One example that comes to mind is a recent paper by Kimball et al. (2018) who set out to sort out the most important disturbances in a nature reserve in southern California. Using a long-term monitoring dataset, they found sage scrub shrublands recovered after fire and concluded fire was not a threat on this landscape. Instead, other parameters such as drought and invasive plants were far more important disturbances. However, what they demonstrated was that the sage scrub plant community recovered fine after a single fire during their 10-year dataset, which is potentially within the natural fire frequency for this type. Although not discounting the importance of climate or invasives, there is widespread evidence in this region that accelerated fire frequency, greatly outside the natural fire regime, is perhaps the major threat to ecosystem stability in the region (Safford and Van de Water 2014). In other words, the real threat is not the disturbance caused by fire per se but rather perturbations in fire frequency, and long-term monitoring that captures a single fire will not necessarily address that issue.

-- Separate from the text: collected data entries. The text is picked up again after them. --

(* ===== verification/CsiPages.v ===== *)
(** * The checksums of the pages of a file

    Models src/src/XrdOssCsi/XrdOssCsiPages.{hh,cc} and XrdOssCsiPagesUnaligned.cc: what a
    write stores in the tag file and what a read verifies, for ranges that start and end
    anywhere. The store of tags is any instance of [Tagstore]; the data file is a [file],
    so every call on it can fail or be short.

    The range guard of the operation is part of the state: the sizes it has seen and
    whether it holds the lock on them. The data that goes to or comes from the user is an
    argument; [csvec] is an option where the code passes an array or null. *)

From stdpp Require Import base tactics list_numbers numbers option list.
From S2P Require Import Prelude CrcRegister OucCRC32C CsiCrc CsiStore.
#[local] Set Warnings "-clear-no-such-hyp".
Open Scope csi_scope.

(** [XrdOssDF::Verify], [XrdOssDF::doCalc] *)
Definition Verify : Z := 0x8000000000000000.
Definition doCalc : Z := 0x4000000000000000.
Definition opt (opts flag : Z) : bool := negb (Z.land opts flag =? 0).

(** [stsize_] *)
Definition stsize_ : Z := 1024.

Section Pages.
  Context {T : Type} `{Tagstore T}.
  Context (mach : machine) (writeHoles_ allowMissingTags_ disablePgExtend_ loosewriteConfigured_ : bool).

(** The pages object, the data file, and the guard of the operation. *)
Record csi := MkCsi {
  ts_ : T;
  df : file;
  hasMissingTags_ : bool;
  rdonly_ : bool;
  loosewrite_ : bool;
  tsforupdate_ : bool;
  lastpgforloose_ : Z;
  checklastpg_ : bool;
  trackingsizes_ : option (Z * Z);
  trackinglenlocked_ : bool }.

Abbreviation MP := (M csi).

The concept of distinguishing between disturbances and perturbations is likely of value in understanding other ecological situations. It is similar to the distinction Pavlovic (1994) made, which he described as concordant vs discordant disturbances. Of course, there are biomes where fire is not a natural ecosystem process, and in these cases, we should consider fire itself to be a perturbation. Examples include the invasion of grasses into tropical woodlands (D’Antonio and Vitousek 1992) or buffelgrass invasion in Sonoran Desert saguaro communities in the south-western USA (Olsson et al. 2012).


Conclusions

Disturbances such as fire generate dynamics maintaining the functionality and the services of the ecosystems, whereas perturbations in fire regimes often shift vegetation state and thus there is a change in the functionality of the ecosystem. We believe that it is critically important to recognise the threat to ecosystem resilience in fire-dependent ecosystems is not fire per se but rather perturbations in the fire regime. Fire is best viewed as a natural ecosystem process and disruption of ecosystem processes begins with perturbation of the natural fire regime. Such perturbations can affect all fire regime parameters. Changes in fuels consumed may greatly alter forest recovery by eliminating natural sources of regeneration. Changes in frequency may diminish recovery time and create repeat fires before dominant species have had time to recover seed banks. Anthropogenically driven climate change can alter fire intensity in ways that disturb the natural recovery process. Invasive species can change fuel continuity and greatly alter burning patterns, which can be detrimental to the recovery of natural systems. These examples are of heuristic value but it needs to be appreciated that there are multiple impacts from disturbances that affect more than a single fire regime parameter. Many examples of how these interact could be proposed but see Enright et al. (2015) for a nicely framed conceptual model of how regime shifts may interact with forces such as climate change.


Conflicts of interest

The authors declare that they have no conflicts of interest.



Acknowledgements

We thank Bob Keane who got one of us into thinking about this issue from his invitation to speak at the 2018 Continuum Conference in Missoula, MT. Also, we acknowledge early discussions with Jan van Wagtendonk who long held that fire was a natural ecosystem process, and William Bond’s 1995 book that first posed the problem of how fire was long misunderstood in the early development of theory in ecology. This research did not receive any specific funding.